PROBLEM STATEMENT>
Your answer must be a single number: how many lines of the data include "what".

PROVIDED RECORDS>

(* ===== verification/Routing.v ===== *)
(** Who may send a request to whom, [lib/ccbd/services/dispatcher_runtime/routing.py] (but
    for the payload of a watch), and the checks of a request's text
    ([submission_service.py]); and what of their surroundings the dispatcher's operations
    ask: the rules of the agents, the drain queue of a reload, the execution service. *)

From Stdlib Require Import Ascii String ZArith Lia.
From stdpp Require Import base gmap list strings sorting.
From S2P Require Import Prelude PyData Names MailboxModels CompletionModels Jobs Api JobStore BureauModels BureauState Bureau Completion Artifacts DispatchState DispatchPolicy Dispatch Drain.

Local Open Scope Z_scope.

(** ** The surroundings *)

Inductive QueuePolicy := SERIAL_PER_AGENT | REJECT_WHEN_BUSY.

#[export] Instance QueuePolicy_eq_dec : EqDecision QueuePolicy.
Proof. solve_decision. Defined.

(** The fields of an [AgentSpec] that routing reads, beside those [tc_agents] has; an agent
    without an entry has the defaults. *)
Record agent_rules := MkRules { ar_dispatch_disabled : bool; ar_queue_policy : QueuePolicy }.

Definition default_rules : agent_rules := MkRules false SERIAL_PER_AGENT.

(** [PreclaimOutcome] of [provider_execution/draft_guard.py], as the dispatcher uses it. *)
Inductive preclaim := PRECLAIM_ALLOWED | PRECLAIM_BLOCKED | PRECLAIM_TERMINAL (reason : string).

(** [ExecutionRestoreResult] of [provider_execution/service_runtime/models.py]. *)
Record restore_result := MkRestored {
  rs_status : string;
  rs_reason : string;
  rs_resume_capable : bool;
  rs_pending_items_count : Z;
  rs_decision : option CompletionDecision;
}.

(** The answers of the surroundings.  They may be another one whenever an identifier has been
    drawn: the first argument is how many.
    [ex_start] is [ProviderExecutionService.start], [ex_stored] the state store's [load] of a
    job (its pending decision), [ex_live] whether a job is among the active or replayed ones,
    [ex_evidence] what [capture_cancel_evidence] returns, [ex_preclaim] [draft_preclaim],
    [ex_active] the service's active submissions, [ex_restore] its [restore] of a job,
    [ex_binding] the reference and the kind of backend of an agent's runtime; [ex_ready] tells
    whether the recovery of a runtime that is stopped or degraded, which is not modelled,
    leaves it ready. *)
Class Execution := {
  ex_present : bool;
  ex_start : nat → JobRecord → result (option submission);
  ex_stored : nat → string → result (option (option CompletionDecision));
  ex_live : nat → string → bool;
  ex_evidence : nat → string → option CompletionDecision;
  ex_preclaim : nat → JobRecord → preclaim;
  ex_active : nat → list (string * submission);
  ex_restore : nat → JobRecord → result restore_result;
  ex_require_binding : bool;
  ex_binding : nat → string → option string * option string;
  ex_ready : nat → string → bool;
}.

(** [ou_drain] is the loading of the drain queue's file, [ou_tree] the digest
    [GitOperations(path).current_tree_digest] of a workspace with its resolved path,
    [ou_max_callback_depth] the configuration's attribute of that name where it has one,
    [ou_workspace] [layout.workspace_path], [ou_project_id] the project of an agent's runtime. *)
Record outside := MkOutside {
  ou_rules : gmap string agent_rules;
  ou_drain : nat → result DrainQueue;
  ou_tree : nat → string → result (string * string);
  ou_max_callback_depth : option pyval;
  ou_workspace : string → string;
  ou_project_id : string → option string;
  ou_auto_reply_delivery : bool;
}.

(** [str(exc)] *)
Definition exn_str (e : exn) : string :=
  match exn_class e with KeyError => repr_str (exn_message e) | _ => exn_message e end.

(** [type(exc).__name__] *)
Definition exn_name (e : exn) : string :=
  match exn_class e with
  | ValueError => "ValueError" | AgentValidationError => "AgentValidationError"
  | CompletionValidationError => "CompletionValidationError" | RetryLineageError => "RetryLineageError"
  | TypeError => "TypeError" | KeyError => "KeyError" | RuntimeError => "RuntimeError"
  | DispatchError => "DispatchError" | CcbdModelError => "CcbdModelError"
  | DispatchRejectedError => "DispatchRejectedError"
  | AttributeError => "AttributeError" | OverflowError => "OverflowError"
  | AssertionError => "AssertionError" | LayoutParseError => "LayoutParseError"
  | ConfigValidationError => "ConfigValidationError" | RecursionError => "RecursionError"
  | IndexError => "IndexError" | OSError => "OSError" | Unmodelled => "Exception"
  end.

(** [try: … except Exception as exc: …]: what was done stays. *)
Definition attempted {A} (m : DM A) : DM (A + exn) := λ s,
  match m s with
  | (s', Ok a) => (s', Ok (inl a))
  | (s', Err e) => (s', Ok (inr e))
  end.

Definition rejected {A} (parts : list string) : DM A := mraise DispatchRejectedError (text parts).

(** How many identifiers have been drawn: the time of the surroundings. *)
Definition moment : DM nat := mget di_ids.

Section routing.
Context (cfg : dconfig) (ou : outside).

(** [registry.spec_for] *)
Definition spec_for (agent_name : string) : result (agent_spec * agent_rules) :=
  let! name := normalize_agent_name agent_name in
  match tc_agents (dc_tracker cfg) !! name with
  | Some sp => Ok (sp, default default_rules (ou_rules ou !! name))
  | None => raise KeyError (text ["unknown agent: "; name])
  end.

Definition validate_sender (sender : string) : result unit :=
  let normalized := lower (strip sender) in
  if negb (truthy normalized) then raise DispatchError "sender cannot be empty"
  else if mem_str normalized NON_AGENT_ACTORS then
    raise_if (String.eqb normalized "cmd") DispatchError (text ["unknown sender agent: "; normalized])
  else
    let! agent_name := normalize_agent_name normalized in
    raise_if (negb (mem_str agent_name (dc_agents cfg))) DispatchError
      (text ["unknown sender agent: "; agent_name]).

(** [_drain_blocks_dispatch]: a queue that cannot be read blocks nobody. *)
Definition drain_blocks_dispatch (agent_name : string) : DM bool :=
  let* now := moment in
  mret' (match ou_drain ou now with Ok q => blocks_new_work_for q agent_name | Err _ => false end).

Definition ensure_dispatch_enabled (agent_name : string) : DM (agent_spec * agent_rules) :=
  let* spec := mlift (spec_for agent_name) in
  if ar_dispatch_disabled spec.2 then rejected ["agent "; agent_name; " is dispatch-disabled"]
  else
    let* blocked := drain_blocks_dispatch agent_name in
    if blocked : bool then rejected ["agent "; agent_name; " is draining and rejects new work"]
    else mret' spec.

Definition dispatch_disabled (agent_name : string) : DM bool :=
  match spec_for agent_name with
  | Err _ => mret' true
  | Ok spec => if ar_dispatch_disabled spec.2 then mret' true else drain_blocks_dispatch agent_name
  end.

(** [registry.list_alive], by name: the configured agents in order of name. *)
Definition alive_state (st : AgentState) : bool :=
  match st with AS_STARTING | AS_IDLE | AS_BUSY | AS_DEGRADED => true | _ => false end.

Fixpoint alive_agents (agent_names : list string) : DM (list string) :=
  match agent_names with
  | [] => mret' []
  | a :: rest =>
      let* runtime := registry_get a in
      let* l := alive_agents rest in
      mret' (match runtime with
             | Some r => if alive_state (rt_state r) then a :: l else l
             | None => l
             end)
  end.

Fixpoint enabled_agents (agent_names : list string) : DM (list string) :=
  match agent_names with
  | [] => mret' []
  | a :: rest =>
      let* disabled := dispatch_disabled a in
      let* l := enabled_agents rest in
      mret' (if disabled : bool then l else a :: l)
  end.

Definition sorted_names (l : list string) : list string := merge_sort String.le l.

Definition resolve_targets (request : MessageEnvelope) : DM (list string) :=
  if bool_decide (me_delivery_scope request = SINGLE) then
    do* ensure_dispatch_enabled (me_to_agent request) in mret' [me_to_agent request]
  else
    let* alive := alive_agents (sorted_names (dc_agents cfg)) in
    let* enabled := enabled_agents alive in
    let others := if mem_str (me_from_actor request) NON_AGENT_ACTORS then enabled
                  else List.filter (λ a, negb (String.eqb a (me_from_actor request))) enabled in
    mret' (sorted_names others).

Definition validate_target_available (agent_name : string) : DM unit :=
  let* spec := ensure_dispatch_enabled agent_name in
  if bool_decide (ar_queue_policy spec.2 = REJECT_WHEN_BUSY) then
    let* busy := on_queues (has_outstanding_for (agent_slot agent_name)) in
    if busy : bool then rejected ["agent "; agent_name; " rejects new work while busy"] else mret' tt
  else mret' tt.

Fixpoint validate_targets_available (targets : list string) : DM unit :=
  match targets with
  | [] => mret' tt
  | a :: rest => do* validate_target_available a in validate_targets_available rest
  end.

(** [resolve_watch_target] *)
Definition resolve_watch_target (target : string) : DM (string * string) :=
  let normalized := lower (strip target) in
  if negb (truthy normalized) then dispatch_error ["watch target cannot be empty"]
  else if String.prefix "job_" normalized then
    let* record := get_job cfg normalized in
    match record with
    | None => dispatch_error ["unknown job: "; normalized]
    | Some r => mret' (jr_target_name r, jr_job_id r)
    end
  else
    do* mlift (spec_for normalized) in
    let* active := on_queues (active_job_for (agent_slot normalized)) in
    match active with
    | Some id => mret' (normalized, id)
    | None =>
        let* latest := latest_for_agent normalized in
        match latest with
        | None => dispatch_error ["agent "; normalized; " has no jobs to watch"]
        | Some r => mret' (normalized, jr_job_id r)
        end
    end.

(** ** [submission_service.py]: the text of a request *)

Definition validate_request_body_artifact (request : MessageEnvelope) : DM unit :=
  let long := should_spill_text (me_body request) TEXT_ARTIFACT_SPILL_BYTES in
  match me_body_artifact request with
  | Some (_ :: _ as artifact) =>
      if long then dispatch_error ["ask body stub exceeds 4 KiB even though a body artifact is present"]
      else
        let* checked := attempted (on_artifacts (validate_text_artifact_ref (dc_artifacts cfg) artifact)) in
        match checked with
        | inl _ => mret' tt
        | inr e => dispatch_error ["invalid ask body artifact: "; exn_str e]
        end
  | _ =>
      if long then dispatch_error ["ask body exceeds 4 KiB and must be submitted with a CCB body artifact"]
      else mret' tt
  end.
End routing.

SOLUTION>
3